En un tiempo sin memoria, apenas ha habido un recuerdo entre nosotros de uno de los teólogos más brillantes del siglo XX, el jesuita francés Jean Daniélou, al cumplirse 50 años de su fallecimiento. Sin embargo, durante los años 60 del pasado siglo fue muy leído en España al hilo de su activa participación en los debates del Concilio Vaticano II. Como sus colegas De Lubac y Ratzinger, resultó bastante inclasificable, y eso siempre incomoda. A ellos le ligaba su sentido de la historia y su amor a los padres de la Iglesia. También como ellos, al concluir el Concilio experimentó un sentimiento ambivalente: por un lado, se había llevado a cabo una obra plenamente positiva, la de la reconciliación de la Iglesia con el mundo moderno, pero, al mismo tiempo, notaba que se habían infiltrado algunas influencias disolventes que iban a provocar cierta degradación en la Iglesia.

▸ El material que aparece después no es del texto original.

(* ===== verification/Queue.v ===== *)
(** * The command publisher: [src/utility/queue.go] and the configuration of [utility.go]

    [SendMessageToQueue] dials the STOMP broker with the configured
    login, sends one [text/plain] frame holding the command to the
    configured destination, and disconnects (deferred, so also after a
    failed send).  The go-stomp client is the environment: a
    [StompOutcome] gives the results the broker produces for this call
    (dial and send errors), and the function returns its result with
    the trace of client calls it made, in order.  Console output
    ([PrintConsole]) is not modelled. *)

From Stdlib Require Import String Ascii List ZArith Lia Bool.
From S2P Require Import Prelude.
Import ListNotations.
Open Scope string_scope.
Open Scope go_scope.

(** ** The configuration ([utility.go]) *)

Record TsHttp := mkTsHttp { HttpPort : string; MaxAllowedSimultaneousConnections : Z }.
Record TsLog := mkTsLog { LogFilePath : string; ErrorFileName : string; DebugFileName : string }.
Record TsQueue := mkTsQueue { Host : string; Port : Z; QueueName : string;
                              Username : string; Password : string }.
Record TsJwt := mkTsJwt { Timeout : Z; MaxRefresh : Z }.
Record TsTimezone := mkTsTimezone { Location : string; Format : string }.
Record Account := mkAccount { AccUsername : string; AccPassword : string }.

Record Configuration := mkConfiguration {
  Http : TsHttp; Queue : TsQueue; Log : TsLog; Accounts : list Account; Jwt : TsJwt;
  AppPath : string; Timezone : TsTimezone; APIKeys : list string }.

(** ** The STOMP client as seen by the service *)

(** A call of the go-stomp client; a dial records whether it connected. *)
Inductive StompEvent :=
| EvDial (network addr login passcode : string) (connected : bool)
| EvSend (destination contentType body : string)
| EvDisconnect.

(** What the broker does with this call: [Some err] for a failing
    [stomp.Dial] or [conn.Send]. *)
Record StompOutcome := mkStompOutcome { dial_error : option string; send_error : option string }.

(** ** [func SendMessageToQueue(configuration Configuration, strMessage string) error] *)

Definition strServer (configuration : Configuration) : string :=
  Host (Queue configuration) ++ ":" ++ Itoa (Port (Queue configuration)).

Definition SendMessageToQueue (env : StompOutcome) (configuration : Configuration)
    (strMessage : string) : GoResult unit * list StompEvent :=
  let q := Queue configuration in
  let dial := EvDial "tcp" (strServer configuration) (Username q) (Password q) in
  match dial_error env with
  | Some err => (Err err, [dial false])
  | None =>
      let dial := dial true in
      let send := EvSend (QueueName q) "text/plain" strMessage in
      match send_error env with
      | Some err => (Err err, [dial; send; EvDisconnect])
      | None => (Ok tt, [dial; send; EvDisconnect])
      end
  end.

(** ** Counting frames in a trace *)

Definition is_send (e : StompEvent) : bool :=
  match e with EvSend _ _ _ => true | _ => false end.

Definition sends (trace : list StompEvent) : list StompEvent := filter is_send trace.

(** The connections a trace leaves open: dials minus disconnects. *)
Fixpoint open_after (trace : list StompEvent) : Z :=
  match trace with
  | [] => 0%Z
  | EvDial _ _ _ _ true :: r => (1 + open_after r)%Z
  | EvDisconnect :: r => (open_after r - 1)%Z
  | _ :: r => open_after r
  end.

(** A trace where every send happens on an open connection. *)
Fixpoint well_bracketed (opened : Z) (trace : list StompEvent) : bool :=
  match trace with
  | [] => true
  | EvDial _ _ _ _ connected :: r => well_bracketed (if connected then opened + 1 else opened) r
  | EvSend _ _ _ :: r => Z.ltb 0 opened && well_bracketed opened r
  | EvDisconnect :: r => Z.ltb 0 opened && well_bracketed (opened - 1) r
  end.

(** ** The publish contract *)

(** What a call of the publisher may leave in the trace: at most one
    frame, exactly the given command on success, and every connection it
    opens closed again. *)
Definition publish_contract (configuration : Configuration) (strMessage : string)
    (r : GoResult unit) (trace : list StompEvent) : Prop :=
  well_bracketed 0 trace = true /\ open_after trace = 0%Z /\
  (List.length (sends trace) <= 1)%nat /\
  (r = Ok tt -> sends trace = [EvSend (QueueName (Queue configuration)) "text/plain" strMessage]).

Lemma SendMessageToQueue_publish (env : StompOutcome) (configuration : Configuration)
    (strMessage : string) :
  let '(r, trace) := SendMessageToQueue env configuration strMessage in
  publish_contract configuration strMessage r trace /\
  (dial_error env <> None -> sends trace = []).
Proof.
  destruct env as [[d|] [s|]]; unfold publish_contract; cbn;
    repeat split; try reflexivity; try lia; intros H; (discriminate H || now elim H).
Qed.


(** C10: One call of the publisher sends
    at most one frame, and only on an open connection; when it returns
    [nil] it has sent exactly one [text/plain] frame holding the whole
    command to the configured destination; it never leaves a connection
    open (the deferred [Disconnect] also runs after a failed send); a
    failed dial sends nothing. *)
Theorem SendMessageToQueue_contract (env : StompOutcome) (configuration : Configuration)
    (strMessage : string) :
  let '(r, trace) := SendMessageToQueue env configuration strMessage in
  publish_contract configuration strMessage r trace /\
  (dial_error env <> None -> sends trace = []).
Proof. apply SendMessageToQueue_publish. Qed.

(** A broker failure is returned to
    the caller unchanged and not retried: a failed dial returns its
    error after the dial alone, a failed send returns its error after
    exactly one send attempt and the disconnect. *)
Theorem SendMessageToQueue_errors (env : StompOutcome) (configuration : Configuration)
    (strMessage err : string) :
  (dial_error env = Some err ->
   fst (SendMessageToQueue env configuration strMessage) = Err err /\
   List.length (snd (SendMessageToQueue env configuration strMessage)) = 1%nat) /\
  (dial_error env = None -> send_error env = Some err ->
   SendMessageToQueue env configuration strMessage
   = (Err err, [EvDial "tcp" (strServer configuration) (Username (Queue configuration))
                  (Password (Queue configuration)) true;
                EvSend (QueueName (Queue configuration)) "text/plain" strMessage; EvDisconnect])).
Proof.
  unfold SendMessageToQueue. split.
  - intros ->. split; reflexivity.
  - intros -> ->. reflexivity.
Qed.

(** ** Witnesses *)

Definition queue_witness_configuration : Configuration :=
  mkConfiguration (mkTsHttp "8080" 100) (mkTsQueue "127.0.0.1" 61613 "/queue/orders" "admin" "admin")
    (mkTsLog "log" "error.log" "debug.log") [] (mkTsJwt 60 60) "/app"
    (mkTsTimezone "Asia/Jakarta" "2006-01-02 15:04:05") ["key-1"].

Lemma SendMessageToQueue_errors_witness :
  SendMessageToQueue (mkStompOutcome None (Some "write: broken pipe")) queue_witness_configuration "SELECT 1;"
  = (Err "write: broken pipe",
     [EvDial "tcp" "127.0.0.1:61613" "admin" "admin" true;
      EvSend "/queue/orders" "text/plain" "SELECT 1;"; EvDisconnect]).
Proof.
  apply (proj2 (SendMessageToQueue_errors (mkStompOutcome None (Some "write: broken pipe"))
                  queue_witness_configuration "SELECT 1;" "write: broken pipe")); reflexivity.
Defined.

El hecho es que muchos recuerdan a Daniélou más por la polémica que rodeó su muerte que por su enorme obra teológica. Falleció de un infarto en casa de una prostituta a la que había llevado dinero para que pagase al abogado que intentaba sacar a su marido de la cárcel. Fue la última de las obras de caridad que realizaba en secreto en favor de personas marginadas. Aquella mujer dijo más tarde que al verlo caer de rodillas pensó que «aquella era una bella muerte para un cardenal». No todos pensaron así: hubo revistas anticlericales que intentaron fabricar un caso, y algunos eclesiásticos también aprovecharon para realizar su particular ajuste de cuentas, porque Daniélou no se mordía la lengua en aquellos años de ásperos debates.
Tenía muy claro que lo que le atraía de la Iglesia no era la simpatía que pudiera sentir hacia las personas que la componen, sino lo que ella le daba a través de esas personas: «No puedo encontrar a Jesucristo de una manera auténtica fuera de ella», decía. Estaba convencido de que la Iglesia es responsable, ante todo, de la fe, y de que lo esencial de su mensaje consiste en hacer a Dios presente dentro de las circunstancias cambiantes de la historia. En una ocasión había escrito: «El aire de alta mar azota mi rostro», pero, como dijo su sucesor en la Academia Francesa, el dominico Ambroise Carré, «no se refería al Atlántico, sino a otro océano y a otro viento, el del Espíritu».